Sang Buddha juga mengatakan, bahwa beberapa perempuan dapat lebih baik daripada laki-laki. Ini merupakan kata-kata asli yang pernah disampaikan Sang Buddha. Tidak hanya itu, Sang Buddha juga sering menggunakan istilah “Matugama” yang berarti “Ibu Rakyat” atau “Perhimpunan Kaum Ibu”. Ini menggambarkan betapa besarnya peranan seorang perempuan. Demikian pula, Sang Buddha juga membukakan pintu bagi perempuan untuk mencapai kesucian. Beliau menerima bibinya, Prajapati Gotami yang sebagai ibu tirinya memasuki kehidupan Sangha. Akhirnya Prajapati Gotami untuk mendirikan Sangha Bhikkuni.
Sehubungan dengan hal itu, pada tahun 1998 di vihara His Lai Los Angeles, 200 orang bhiksuni dari berbagai tradisi Buddhis menerima pentahbisan penuh. Perempuan lainnya di Asia, seperti Voramai Kalsbingshing juga mempelopori dan memperjuangkan Sangha Bhikkhuni di Thailand. Banyak pula perempuan di Eropa dan Amerika yang mempelopori gerakan emansipasi Chatsumam Kabilisngh, perempuan Buddhis yang menempuh cara hidup kebhiksuan ini. Beliau melihat bahwa agama Buddha juga memiliki hubungan dengan perempuan.

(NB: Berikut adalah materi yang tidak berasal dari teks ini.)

Lemma http_error_fallbacks_witness :
  result (get_ofac_party_info 7) (world_of (ok_json 404 (PDict ∅)))
  = Return (error (PStr "API Error: 404")) ∧
  result (get_ofac_party_info 7)
    (world_of (Return (mkResponse 503 "[]" (Return (PList [])))))
  = Return (error (PStr "API Error: 503 - []")) ∧
  ∃ msg rest,
    result (get_ofac_party_info 7)
      (world_of (Return (mkResponse 503 long_body (Return (PInt 0)))))
    = Return (error (PStr msg)) ∧
    "API Error: 503 - " ++ long_body = msg ++ rest ∧
    String.length msg = 300%nat.
Proof.
  split; [|split].
  - destruct (http_error_fallbacks (world_of (ok_json 404 (PDict ∅)))
                (get_ofac_party_info 7) (mkResponse 404 "" (Return (PDict ∅))))
      as [Hplain _].
    + apply call_lookup.
    + apply world_of_answers_lookup.
    + reflexivity.
    + apply (Hplain ∅); reflexivity.
  - destruct (http_error_fallbacks
                (world_of (Return (mkResponse 503 "[]" (Return (PList [])))))
                (get_ofac_party_info 7) (mkResponse 503 "[]" (Return (PList []))))
      as [_ Hcut].
    + apply call_lookup.
    + apply world_of_answers_lookup.
    + reflexivity.
    + destruct (Hcut (PList [])) as (msg & rest & Hres & _ & _ & Hshort);
        [reflexivity | reflexivity |].
      rewrite Hres, Hshort; [reflexivity | vm_compute; lia].
  - destruct (http_error_fallbacks
                (world_of (Return (mkResponse 503 long_body (Return (PInt 0)))))
                (get_ofac_party_info 7) (mkResponse 503 long_body (Return (PInt 0))))
      as [_ Hcut].
    + apply call_lookup.
    + apply world_of_answers_lookup.
    + reflexivity.
    + destruct (Hcut (PInt 0)) as (msg & rest & Hres & Hpre & Hlen & _);
        [reflexivity | reflexivity |].
      exists msg, rest. split; [exact Hres|]. split; [exact Hpre|]. exact Hlen.
Defined.

(** ** Success is only reported when the remote side reported it *)

Lemma Return_inj {E A} (a b : A) : Return (E:=E) a = Return b -> a = b.
Proof. congruence. Qed.

Lemma success_not_error data message : success data ≠ error message.
Proof.
  intros Heq.
  apply (f_equal (λ v, match v with PDict m => m !! "status" | _ => None end)) in Heq.
  vm_compute in Heq. discriminate.
Qed.

Lemma success_inj a b : success a = success b -> a = b.
Proof.
  intros Heq.
  apply (f_equal (λ v, match v with PDict m => m !! "data" | _ => None end)) in Heq.
  vm_compute in Heq. congruence.
Qed.

(** X6: [get_ofac_party_info] returns the success dictionary only when its
    request was answered with a 2xx status and a JSON object whose
    [resultCd] is the boolean true; the data is then that object's [data]
    member, or the empty dictionary when there is none.  In every other
    case, a status outside 2xx with any body included, the result is not a
    success. *)
Theorem lookup_success_inv w party_id data :
  result (get_ofac_party_info party_id) w = Return (success data) ->
  ∃ r d,
    http_get w (lookup_request w party_id) = Return r ∧
    is_success (status_code r) = true ∧
    json r = Return (PDict d) ∧
    d !! "resultCd" = Some (PBool true) ∧
    data = default (PDict ∅) (d !! "data").
Proof.
  intros Hres.
  destruct (http_get w (lookup_request w party_id)) as [r|e] eqn:Hg; cycle 1.
  { rewrite (lookup_client_raise w party_id e) in Hres by done.
    apply Return_inj in Hres. by destruct (success_not_error data (failure_message e)). }
  destruct (is_success (status_code r)) eqn:Hst; cycle 1.
  { rewrite (lookup_http_error w party_id r) in Hres by done.
    apply Return_inj in Hres. by destruct (success_not_error data (_extract_error_message r)). }
  destruct (json r) as [j|str_e] eqn:Hj; cycle 1.
  { rewrite (lookup_undecodable w party_id r str_e) in Hres by done.
    apply Return_inj in Hres. by destruct (success_not_error data (PStr str_e)). }
  destruct (is_dict j) eqn:Hd; cycle 1.
  { rewrite (lookup_non_object w party_id r j) in Hres by done.
    apply Return_inj in Hres. symmetry in Hres. by apply success_not_error in Hres. }
  destruct j as [| | | | | |d]; try discriminate.
  rewrite (lookup_object w party_id r d) in Hres by done.
  destruct (is_True _) eqn:Hrc; apply Return_inj in Hres.
  - exists r, d. repeat split; try done.
    + apply is_True_spec in Hrc. by destruct (d !! "resultCd"); simplify_eq/=.
    + by apply success_inj.
  - symmetry in Hres. by apply success_not_error in Hres.
Qed.

Lemma lookup_success_inv_witness :
  let body : gmap string pyval := {[ "resultCd" := PBool true ]} in
  let w := world_of (ok_json 200 (PDict body)) in
  result (get_ofac_party_info 7) w = Return (success (PDict ∅)) ∧
  ∃ r d,
    http_get w (lookup_request w 7) = Return r ∧
    is_success (status_code r) = true ∧
    json r = Return (PDict d) ∧
    d !! "resultCd" = Some (PBool true) ∧
    PDict ∅ = default (PDict ∅) (d !! "data").
Proof.
  intros body w.
  assert (Hres : result (get_ofac_party_info 7) w = Return (success (PDict ∅)))
    by reflexivity.
  split; [exact Hres|].
  exact (lookup_success_inv w 7 (PDict ∅) Hres).
Defined.

(** ** What the checks of [search_party] do with raw arguments *)

Lemma coercion_raises (method : pyval -> outcome exn_class string) v dflt c :
  (method = py_strip ∨ method = py_lower) ->
  method (py_or v (PStr dflt)) = Raise c ->
  c = AttributeError ∧ truthy v = true ∧ ∀ s, v ≠ PStr s.
Proof.
  intros Hm. unfold py_or. destruct (truthy v) eqn:Ht.
  - destruct Hm as [-> | ->]; destruct v; cbn; intros; by simplify_eq.
  - destruct Hm as [-> | ->]; cbn; intros; by simplify_eq.
Qed.

(** The six ways through the checks. *)
Lemma search_checks w q scope country city limit fuzzy :
  let run := search_party q scope country city limit fuzzy w in
  (∃ c, py_strip (py_or q (PStr "")) = Raise c ∧ run = (Raise c, [])) ∨
  (∃ q', py_strip (py_or q (PStr "")) = Return q' ∧ (String.length q' < 2)%nat ∧
     run = (Return (error (PStr "q must be at least 2 characters")), [])) ∨
  (∃ c, py_lower (py_or scope (PStr "all")) = Raise c ∧ run = (Raise c, [])) ∨
  (∃ scope', py_lower (py_or scope (PStr "all")) = Return scope' ∧
     (scope' ∉ ALLOWED_SCOPES) ∧
     run = (Return (error (PStr ("scope must be one of " ++ join ", " (set_iter w)))), [])) ∨
  (∃ c, py_int (py_or limit (PInt 100)) = Raise c ∧ run = (Raise c, [])) ∨
  (∃ q' scope' n, accepts q scope limit q' scope' n).
Proof.
  intros run. subst run.
  destruct (py_strip (py_or q (PStr ""))) as [q'|c] eqn:Hq; cycle 1.
  { left. exists c. split; [done|]. unfold search_party. run_io. by rewrite Hq. }
  right. destruct (String.length q' <? 2)%nat eqn:Hlen.
  { left. exists q'. split; [done|]. apply Nat.ltb_lt in Hlen. split; [done|].
    by apply (search_short_query w q scope country city limit fuzzy q'). }
  right. destruct (py_lower (py_or scope (PStr "all"))) as [scope'|c] eqn:Hs; cycle 1.
  { left. exists c. split; [done|]. unfold search_party. run_io. by rewrite Hq, Hlen, Hs. }
  right. destruct (decide (scope' ∈ ALLOWED_SCOPES)) as [Hin|Hin]; cycle 1.
  { left. exists scope'. split; [done|]. split; [done|].
    by apply (search_bad_scope w q scope country city limit fuzzy q' scope'). }
  right. destruct (py_int (py_or limit (PInt 100))) as [n|c] eqn:Hn; cycle 1.
  { left. exists c. split; [done|]. unfold search_party. run_io.
    by rewrite Hq, Hlen, Hs, bool_decide_true, Hn by done. }
  right. by exists q', scope', n.
Qed.

(** X7: [search_party] raises only out of one of its three coercions, and
    then it has sent nothing: [AttributeError] when [q], or [scope], is a
    true value that is not a string, or the exception of [int] on
    [limit or 100]. *)
Theorem search_raises_before_sending w q scope country city limit fuzzy c :
  result (search_party q scope country city limit fuzzy) w = Raise c ->
  sent (search_party q scope country city limit fuzzy) w = [] ∧
  ((c = AttributeError ∧ truthy q = true ∧ ∀ s, q ≠ PStr s) ∨
   (c = AttributeError ∧ truthy scope = true ∧ ∀ s, scope ≠ PStr s) ∨
   py_int (py_or limit (PInt 100)) = Raise c).
Proof.
  intros Hres. unfold result, sent in *.
  destruct (search_checks w q scope country city limit fuzzy)
    as [(c' & Hq & Hrun) | [(q' & _ & _ & Hrun) | [(c' & Hs & Hrun)
       | [(s' & _ & _ & Hrun) | [(c' & Hn & Hrun) | (q' & s' & n & Hacc)]]]]].
  - rewrite Hrun in *. cbn in Hres. simplify_eq. split; [done|]. left.
    by apply (coercion_raises py_strip q ""); [left|].
  - rewrite Hrun in Hres. discriminate.
  - rewrite Hrun in *. cbn in Hres. simplify_eq. split; [done|]. right. left.
    by apply (coercion_raises py_lower scope "all"); [right|].
  - rewrite Hrun in Hres. discriminate.
  - rewrite Hrun in *. cbn in Hres. simplify_eq. split; [done|]. by right; right.
  - destruct (search_accepted_outcome w q scope country city limit fuzzy q' s' n Hacc)
      as (v & Hv & _).
    unfold result in Hv. congruence.
Qed.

“Beberapa perempuan sungguh lebih baik (daripada laki-laki). Berdasarkan dia, O Raja para manusia. Ada perempuan yang bijaksana, saleh, memperlakukan ibu mertua sebagai dewi, dan hidup suci. Pada istri mulia seperti itu akan lahir anak gagah berani, seorang raja dunia, yang akan memerintahkan kerajaan.”